> [WHAT YOU ARE ASKED TO DO]: Every record, down to the last line, must be given again exactly.

> [RECORDS FOR THE EXERCISE]:
(* ===== verification/Concrete.v ===== *)
(** A concrete instance of the libraries the development is parametric in, on
    which the witnesses evaluate: the Keccak-256 digest computed from its
    published definition, and an address codec whose text is the lower-case hex
    of the address behind a fixed prefix. *)

From S2P Require Import Prelude Types.

(** ** Keccak-256 *)

Module Keccak.
Definition mask64 (x : Z) : Z := Z.land x (two64 - 1).
Definition rotl (x n : Z) : Z :=
  mask64 (Z.lor (Z.shiftl x n) (Z.shiftr x (64 - n))).
Definition lane (a : list Z) (i : nat) : Z := nth i a 0.

Definition rho : list Z :=
  [0; 1; 62; 28; 27; 36; 44; 6; 55; 20; 3; 10; 43; 25; 39; 41; 45; 15; 21; 8; 18; 2; 61; 56; 14].

Definition round_constants : list Z :=
  [0x0000000000000001; 0x0000000000008082; 0x800000000000808A; 0x8000000080008000;
   0x000000000000808B; 0x0000000080000001; 0x8000000080008081; 0x8000000000008009;
   0x000000000000008A; 0x0000000000000088; 0x0000000080008009; 0x000000008000000A;
   0x000000008000808B; 0x800000000000008B; 0x8000000000008089; 0x8000000000008003;
   0x8000000000008002; 0x8000000000000080; 0x000000000000800A; 0x800000008000000A;
   0x8000000080008081; 0x8000000000008080; 0x0000000080000001; 0x8000000080008008].

Definition lanes : list nat := seq 0 25.

Definition keccak_round (a : list Z) (rc : Z) : list Z :=
  let c := map (fun x => Z.lxor (lane a x) (Z.lxor (lane a (x + 5)) (Z.lxor (lane a (x + 10))
             (Z.lxor (lane a (x + 15)) (lane a (x + 20)))))) (seq 0 5) in
  let d := map (fun x => Z.lxor (lane c ((x + 4) mod 5)) (rotl (lane c ((x + 1) mod 5)) 1))
             (seq 0 5) in
  let a1 := map (fun i => Z.lxor (lane a i) (lane d (i mod 5))) lanes in
  let b := map (fun i => let X := (i mod 5)%nat in let Y := (i / 5)%nat in
                         let src := (((X + 3 * Y) mod 5) + 5 * X)%nat in
                         rotl (lane a1 src) (lane rho src)) lanes in
  let e := map (fun i => let x := (i mod 5)%nat in let y := (5 * (i / 5))%nat in
                         Z.lxor (lane b i)
                           (Z.land (Z.lxor (lane b ((x + 1) mod 5 + y)) (two64 - 1))
                                   (lane b ((x + 2) mod 5 + y)))) lanes in
  match e with x :: e' => Z.lxor x rc :: e' | [] => [] end.

Definition permute (a : list Z) : list Z := fold_left keccak_round round_constants a.

Definition le_value (l : bytes) : Z := be_value (reverse l).

Fixpoint chunks (fuel n : nat) (l : bytes) : list bytes :=
  match fuel, l with
  | O, _ => []
  | _, [] => []
  | S fuel', _ => take n l :: chunks fuel' n (drop n l)
  end.

Definition absorb (a : list Z) (block : bytes) : list Z :=
  let ws := map le_value (chunks 17 8 block) in
  permute (imap (fun i x => Z.lxor x (nth i ws 0)) a).

Definition pad (l : bytes) : bytes :=
  let r := (136 - length l mod 136)%nat in
  if (r =? 1)%nat then l ++ [x81] else l ++ [x01] ++ replicate (r - 2) x00 ++ [x80].

Definition digest (l : bytes) : bytes :=
  let p := pad l in
  let a := fold_left absorb (chunks (length p) 136 p) (replicate 25 0) in
  flat_map (fun i => reverse (be_bytes 8 (lane a i))) (seq 0 4).
End Keccak.

Lemma digest_length l : length (Keccak.digest l) = 32%nat.
Proof.
  unfold Keccak.digest. cbn [flat_map seq]. by rewrite !length_app, !length_reverse, !be_bytes_length.
Qed.

Example keccak_of_empty :
  fmt_x (Keccak.digest []) = bs "c5d2460186f7233c927e7db2dcc703c0e500b653ca82273b7bfad8045d85a470".
Proof. vm_compute. reflexivity. Qed.

(** ** A text form of addresses *)

Definition addr_prefix : bytes := bs "nvnm1".

Definition hex_value (b : byte) : option Z :=
  let n := b2z b in
  if (48 <=? n) && (n <? 58) then Some (n - 48)
  else if (97 <=? n) && (n <? 103) then Some (n - 87) else None.

Fixpoint unhex (l : bytes) : option bytes :=
  match l with
  | [] => Some []
  | a :: b :: l' =>
      x ← hex_value a; y ← hex_value b; r ← unhex l'; Some (z2b (x * 16 + y) :: r)
  | _ => None
  end.

Definition addr_to_text (a : bytes) : bytes := addr_prefix ++ fmt_x a.

Definition addr_of_text (s : bytes) : option bytes :=
  if decide (take 5 s = addr_prefix)
  then a ← unhex (drop 5 s); if is_empty a then None else Some a
  else None.

Lemma hex_value_digit n : 0 <= n < 16 -> hex_value (hex_digit n) = Some n.
Proof.
  intros Hn. unfold hex_value, hex_digit.
  destruct (Z.ltb_spec n 10); rewrite b2z_z2b by lia.
  - replace ((48 <=? 48 + n) && (48 + n <? 58)) with true by lia. f_equal; lia.
  - replace ((48 <=? 87 + n) && (87 + n <? 58)) with false by lia.
    replace ((97 <=? 87 + n) && (87 + n <? 103)) with true by lia. f_equal; lia.
Qed.

Lemma unhex_fmt_x a : unhex (fmt_x a) = Some a.
Proof.
  induction a as [|b a IH]; [done|]. simpl. pose proof (nibbles b) as [? ?].
  rewrite !hex_value_digit by done. simpl. rewrite IH. simpl.
  replace (b2z b / 16 * 16 + b2z b mod 16) with (b2z b).
  - by rewrite z2b_b2z.
  - rewrite (Z.div_mod (b2z b) 16) at 1 by lia. lia.
Qed.

Lemma addr_of_to_text a : a <> [] -> addr_of_text (addr_to_text a) = Some a.
Proof.
  intros Ha. unfold addr_of_text, addr_to_text.
  rewrite take_app_length', drop_app_length' by done.
  rewrite unhex_fmt_x, decide_True by done. by destruct a.
Qed.

#[export] Instance concrete_env : Env := {|
  keccak256 := Keccak.digest;
  AccAddressFromBech32 := addr_of_text;
  AccAddress_String := addr_to_text;
  StringToBytes := addr_of_text;
  BytesToString := fun a => if is_empty a then None else Some (addr_to_text a);
  key_string_ok := fun s => bool_decide (x00 ∉ s)
|}.

#[export] Instance concrete_env_laws : EnvLaws.
Proof.
  assert (Hrt : forall s a, addr_of_text s = Some a -> addr_of_text (addr_to_text a) = Some a).
  { intros s a Hs. apply addr_of_to_text. unfold addr_of_text in Hs.
    case_decide; [|done]. destruct (unhex (drop 5 s)) as [[]|]; simplify_eq/=; done. }
  split; simpl; [apply digest_length|done| |done|done].
  intros s a Hs. rewrite (Hrt s a Hs). done.
Qed.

> [ANSWER SPACE]:
(* ===== verification/Concrete.v ===== *)
(** A concrete instance of the libraries the development is parametric in, on
    which the witnesses evaluate: the Keccak-256 digest computed from its
    published definition, and an address codec whose text is the lower-case hex
    of the address behind a fixed prefix. *)

From S2P Require Import Prelude Types.

(** ** Keccak-256 *)

Module Keccak.
Definition mask64 (x : Z) : Z := Z.land x (two64 - 1).
Definition rotl (x n : Z) : Z :=
  mask64 (Z.lor (Z.shiftl x n) (Z.shiftr x (64 - n))).
Definition lane (a : list Z) (i : nat) : Z := nth i a 0.

Definition rho : list Z :=
  [0; 1; 62; 28; 27; 36; 44; 6; 55; 20; 3; 10; 43; 25; 39; 41; 45; 15; 21; 8; 18; 2; 61; 56; 14].

Definition round_constants : list Z :=
  [0x0000000000000001; 0x0000000000008082; 0x800000000000808A; 0x8000000080008000;
   0x000000000000808B; 0x0000000080000001; 0x8000000080008081; 0x8000000000008009;
   0x000000000000008A; 0x0000000000000088; 0x0000000080008009; 0x000000008000000A;
   0x000000008000808B; 0x800000000000008B; 0x8000000000008089; 0x8000000000008003;
   0x8000000000008002; 0x8000000000000080; 0x000000000000800A; 0x800000008000000A;
   0x8000000080008081; 0x8000000000008080; 0x0000000080000001; 0x8000000080008008].

Definition lanes : list nat := seq 0 25.

Definition keccak_round (a : list Z) (rc : Z) : list Z :=
  let c := map (fun x => Z.lxor (lane a x) (Z.lxor (lane a (x + 5)) (Z.lxor (lane a (x + 10))
             (Z.lxor (lane a (x + 15)) (lane a (x + 20)))))) (seq 0 5) in
  let d := map (fun x => Z.lxor (lane c ((x + 4) mod 5)) (rotl (lane c ((x + 1) mod 5)) 1))
             (seq 0 5) in
  let a1 := map (fun i => Z.lxor (lane a i) (lane d (i mod 5))) lanes in
  let b := map (fun i => let X := (i mod 5)%nat in let Y := (i / 5)%nat in
                         let src := (((X + 3 * Y) mod 5) + 5 * X)%nat in
                         rotl (lane a1 src) (lane rho src)) lanes in
  let e := map (fun i => let x := (i mod 5)%nat in let y := (5 * (i / 5))%nat in
                         Z.lxor (lane b i)
                           (Z.land (Z.lxor (lane b ((x + 1) mod 5 + y)) (two64 - 1))
                                   (lane b ((x + 2) mod 5 + y)))) lanes in
  match e with x :: e' => Z.lxor x rc :: e' | [] => [] end.

Definition permute (a : list Z) : list Z := fold_left keccak_round round_constants a.

Definition le_value (l : bytes) : Z := be_value (reverse l).

Fixpoint chunks (fuel n : nat) (l : bytes) : list bytes :=
  match fuel, l with
  | O, _ => []
  | _, [] => []
  | S fuel', _ => take n l :: chunks fuel' n (drop n l)
  end.

Definition absorb (a : list Z) (block : bytes) : list Z :=
  let ws := map le_value (chunks 17 8 block) in
  permute (imap (fun i x => Z.lxor x (nth i ws 0)) a).

Definition pad (l : bytes) : bytes :=
  let r := (136 - length l mod 136)%nat in
  if (r =? 1)%nat then l ++ [x81] else l ++ [x01] ++ replicate (r - 2) x00 ++ [x80].

Definition digest (l : bytes) : bytes :=
  let p := pad l in
  let a := fold_left absorb (chunks (length p) 136 p) (replicate 25 0) in
  flat_map (fun i => reverse (be_bytes 8 (lane a i))) (seq 0 4).
End Keccak.

Lemma digest_length l : length (Keccak.digest l) = 32%nat.
Proof.
  unfold Keccak.digest. cbn [flat_map seq]. by rewrite !length_app, !length_reverse, !be_bytes_length.
Qed.

Example keccak_of_empty :
  fmt_x (Keccak.digest []) = bs "c5d2460186f7233c927e7db2dcc703c0e500b653ca82273b7bfad8045d85a470".
Proof. vm_compute. reflexivity. Qed.

(** ** A text form of addresses *)

Definition addr_prefix : bytes := bs "nvnm1".

Definition hex_value (b : byte) : option Z :=
  let n := b2z b in
  if (48 <=? n) && (n <? 58) then Some (n - 48)
  else if (97 <=? n) && (n <? 103) then Some (n - 87) else None.

Fixpoint unhex (l : bytes) : option bytes :=
  match l with
  | [] => Some []
  | a :: b :: l' =>
      x ← hex_value a; y ← hex_value b; r ← unhex l'; Some (z2b (x * 16 + y) :: r)
  | _ => None
  end.

Definition addr_to_text (a : bytes) : bytes := addr_prefix ++ fmt_x a.

Definition addr_of_text (s : bytes) : option bytes :=
  if decide (take 5 s = addr_prefix)
  then a ← unhex (drop 5 s); if is_empty a then None else Some a
  else None.

Lemma hex_value_digit n : 0 <= n < 16 -> hex_value (hex_digit n) = Some n.
Proof.
  intros Hn. unfold hex_value, hex_digit.
  destruct (Z.ltb_spec n 10); rewrite b2z_z2b by lia.
  - replace ((48 <=? 48 + n) && (48 + n <? 58)) with true by lia. f_equal; lia.
  - replace ((48 <=? 87 + n) && (87 + n <? 58)) with false by lia.
    replace ((97 <=? 87 + n) && (87 + n <? 103)) with true by lia. f_equal; lia.
Qed.

Lemma unhex_fmt_x a : unhex (fmt_x a) = Some a.
Proof.
  induction a as [|b a IH]; [done|]. simpl. pose proof (nibbles b) as [? ?].
  rewrite !hex_value_digit by done. simpl. rewrite IH. simpl.
  replace (b2z b / 16 * 16 + b2z b mod 16) with (b2z b).
  - by rewrite z2b_b2z.
  - rewrite (Z.div_mod (b2z b) 16) at 1 by lia. lia.
Qed.

Lemma addr_of_to_text a : a <> [] -> addr_of_text (addr_to_text a) = Some a.
Proof.
  intros Ha. unfold addr_of_text, addr_to_text.
  rewrite take_app_length', drop_app_length' by done.
  rewrite unhex_fmt_x, decide_True by done. by destruct a.
Qed.

#[export] Instance concrete_env : Env := {|
  keccak256 := Keccak.digest;
  AccAddressFromBech32 := addr_of_text;
  AccAddress_String := addr_to_text;
  StringToBytes := addr_of_text;
  BytesToString := fun a => if is_empty a then None else Some (addr_to_text a);
  key_string_ok := fun s => bool_decide (x00 ∉ s)
|}.

#[export] Instance concrete_env_laws : EnvLaws.
Proof.
  assert (Hrt : forall s a, addr_of_text s = Some a -> addr_of_text (addr_to_text a) = Some a).
  { intros s a Hs. apply addr_of_to_text. unfold addr_of_text in Hs.
    case_decide; [|done]. destruct (unhex (drop 5 s)) as [[]|]; simplify_eq/=; done. }
  split; simpl; [apply digest_length|done| |done|done].
  intros s a Hs. rewrite (Hrt s a Hs). done.
Qed.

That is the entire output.